Submission Number: 00005
Received: 10/26/2011 1:11:43 PM
Commenter: Anita Woods
Organization: Scott County Schools
Agency: Federal Trade Commission
Initiative: Proposed Consent Agreement In the Matter of Phusion Projects, LLC; Jaisen Freeman; Christopher Hunter; and Jeffrey Wright; FTC File No. 112 3084
Attachments: No Attachments
In response to the Phusion Projects proposed consent agreement, the Commission received six identical comments, and a representative copy of those comments is found below.

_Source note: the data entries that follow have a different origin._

Lemma submit_refines self out s : runtime_ok self -> 0 <= SonySnapshot.slot s -> refines_step self out (RSubmit s).
Proof.
  intros Hok Hs. pose proof Hok as [H1 H2 H3 H4]. unfold refines_step. cbn [runtime_step mailbox_step].
  unfold HidRuntime.submit_snapshot_with.
  assert (Hval : match SonySnapshot.validate s with inr s' => s' = s /\ SonySnapshot.slot s < 4 | inl _ => True end).
  { unfold SonySnapshot.validate, MAX_SOURCES. destruct (Z.leb_spec 4 (SonySnapshot.slot s)); [done|].
    destruct (_ =? _); [done|]. by destruct (_ <? _). }
  destruct (SonySnapshot.validate s) as [e|s'].
  { obind. eexists _, _. split; [reflexivity|]. split; [done|]. by rewrite andb_false_r. }
  destruct Hval as [-> Hlt].
  change (Mailbox.bound (mailbox_of self)) with (RuntimeState.binding (HidRuntime.state self)).
  change (Mailbox.controllers (mailbox_of self)) with (RuntimeState.inventory (HidRuntime.state self)).
  assert (Hsame : forall b : bool, b = false -> exists self' out', (Ok (self, out) : outcome Empty_set _) = Ok (self', out') /\ runtime_ok self'
    /\ (if b then Mailbox.with_boxes (mailbox_of self) (alter (Mailbox.submit_box lane_capacity (Mailbox.active (mailbox_of self)) s)
          (Z.to_nat (SonySnapshot.slot s)) (Mailbox.boxes (mailbox_of self))) else mailbox_of self, out) = (mailbox_of self', out')).
  { intros b ->. by eexists _, _. }
  destruct (RuntimeState.binding (HidRuntime.state self)) as [bound|]; [|obind; exact (Hsame false eq_refl)].
  destruct (InventoryView.incarnation (RuntimeState.inventory (HidRuntime.state self)) (SonySnapshot.slot s)) as [incarnation|] eqn:Hinc;
    [|obind; exact (Hsame false eq_refl)].
  destruct (Z.eqb_spec incarnation (SonySnapshot.incarnation s)) as [E|Hne]; cbn [negb].
  2: { obind. apply Hsame. rewrite (bool_decide_eq_false_2 (Some incarnation = _)) by congruence. done. }
  rewrite (bool_decide_eq_true_2 (Some incarnation = _)) by congruence.
  rewrite (bool_decide_eq_true_2 (is_Some (Some bound))) by done. cbn [andb].
  unfold RuntimeState.mode_for_epoch. rewrite Hinc, verdict_bit by done. 
  change (Mailbox.verdict (mailbox_of self)) with (if bool_decide (RuntimeState.session_evaluated_epoch (HidRuntime.state self)
    = Some (RuntimeState.inventory_epoch (HidRuntime.state self))) then Some (RuntimeState.session_admitted (HidRuntime.state self)) else None).
  case_bool_decide as Hep; cbn [negb]; [|obind; exact (Hsame false eq_refl)].
  destruct (Z.testbit (RuntimeState.session_admitted (HidRuntime.state self)) (SonySnapshot.slot s)) eqn:Hbit; [|obind; exact (Hsame false eq_refl)].
  destruct (zget_Some (RuntimeState.lanes (HidRuntime.state self)) (SonySnapshot.slot s) ltac:(lia)) as (lane & Hlane).
  rewrite (idx_got _ _ _ Hlane). obind.
  pose proof Hlane as Hlane'. rewrite zget_lookup in Hlane' by done.
  assert (Hl : lane_ok lane) by (rewrite Forall_lookup in H2; by eapply H2).
  destruct (submitted_box (RuntimeState.capture_active (HidRuntime.state self)) lane s Hl) as [Hbox Hl'].
  destruct (if negb _ then _ else _) as [lane' admission]. cbn [fst] in *. rewrite (set_got _ _ _ _ Hlane). obind.
  eexists _, _. split; [reflexivity|]. split.
  - constructor; cbn; [by rewrite zlen_insert|by apply Forall_insert|done|done].
  - f_equal. unfold Mailbox.with_boxes, mailbox_of. cbn [Mailbox.boxes Mailbox.bound Mailbox.active Mailbox.controllers Mailbox.version
      Mailbox.endpoint Mailbox.next_endpoint Mailbox.verdict HidRuntime.with_state HidRuntime.state RuntimeState.with_lanes RuntimeState.binding
      RuntimeState.capture_active RuntimeState.inventory RuntimeState.inventory_epoch RuntimeState.endpoint RuntimeState.lanes
      RuntimeState.session_evaluated_epoch RuntimeState.session_admitted HidRuntime.endpoint_source].
    f_equal. rewrite list_fmap_insert, (alter_at _ _ _ (boxed lane)) by (rewrite list_lookup_fmap, Hlane'; done).
    unfold boxed at 1. by rewrite <- Hbox.
Qed.

Lemma drain_refines self out budget : runtime_ok self -> refines_step self out (RDrain budget).
Proof.
  intros Hok. pose proof Hok as [H1 H2 H3 H4]. unfold refines_step. cbn [runtime_step mailbox_step]. unfold HidRuntime.drain.
  pose proof (drained_boxes _ budget H2) as Hd.
  change (Mailbox.boxes (mailbox_of self)) with (boxed <$> RuntimeState.lanes (HidRuntime.state self)).
  destruct (HidRuntime.drain_lanes snapshot_size _ budget) as [lanes items]. destruct Hd as (Hl & Hlen & ->).
  eexists _, _. split; [reflexivity|]. split; [|done]. constructor; cbn; [unfold zlen in *; by rewrite Hlen|done..].
Qed.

Talking Points on FTC Settlement with Phusion Projects (maker of Four Loko): • We are grateful that the FTC has found the product packaging and marketing strategies of Phusion Projects, LLC (maker of Four Loko) to be unfair and deceptive through explicit and implicit association of their 12% abv, 23.5 oz product with single-serve beverages. • Nonetheless, the proposed settlement would formalize the acceptability of single-serve alcoholic beverages containing up to 2.5 servings of alcohol, while the FTC’s own previous opinion (involving Cisco Wine) defined a single serving container to be one containing no more than 1.4 standard servings of alcohol. • To formalize 2.5 servings of alcohol as an acceptable size for a single-serving container would undermine federal guidelines for moderate drinking, defined as no more than two drinks a day for men and one drink a day for women. Research shows that exceeding the recommended limit for moderate drinking can lead to serious adverse health and safety outcomes. • While the inclusion of labels identifying the alcohol content in beer equivalents will create better informed consumers, there is not yet evidence to suggest it will reduce binge drinking. This remedy warrants more study before being implemented as outlined in the settlement, as it creates a real danger that the proposed label will merely encourage even larger numbers of price-savvy drinkers to recognize Four Loko as a cheap binge compared with beer. • Neither is there yet adequate evidence that merely requiring containers to be re-sealable will effectively counteract the marketing strategies employed by the makers of Four Loko and other similar products--strategies which almost uniformly imply their product is meant to be consumed in a single serving and that consuming the entire container is normal, enjoyable, and safe. • In light of the enhanced risks Four Loko and other similar products pose to youth, this settlement should require even greater oversight of and accountability for Phusion Projects’ marketing practices relative to the youth market.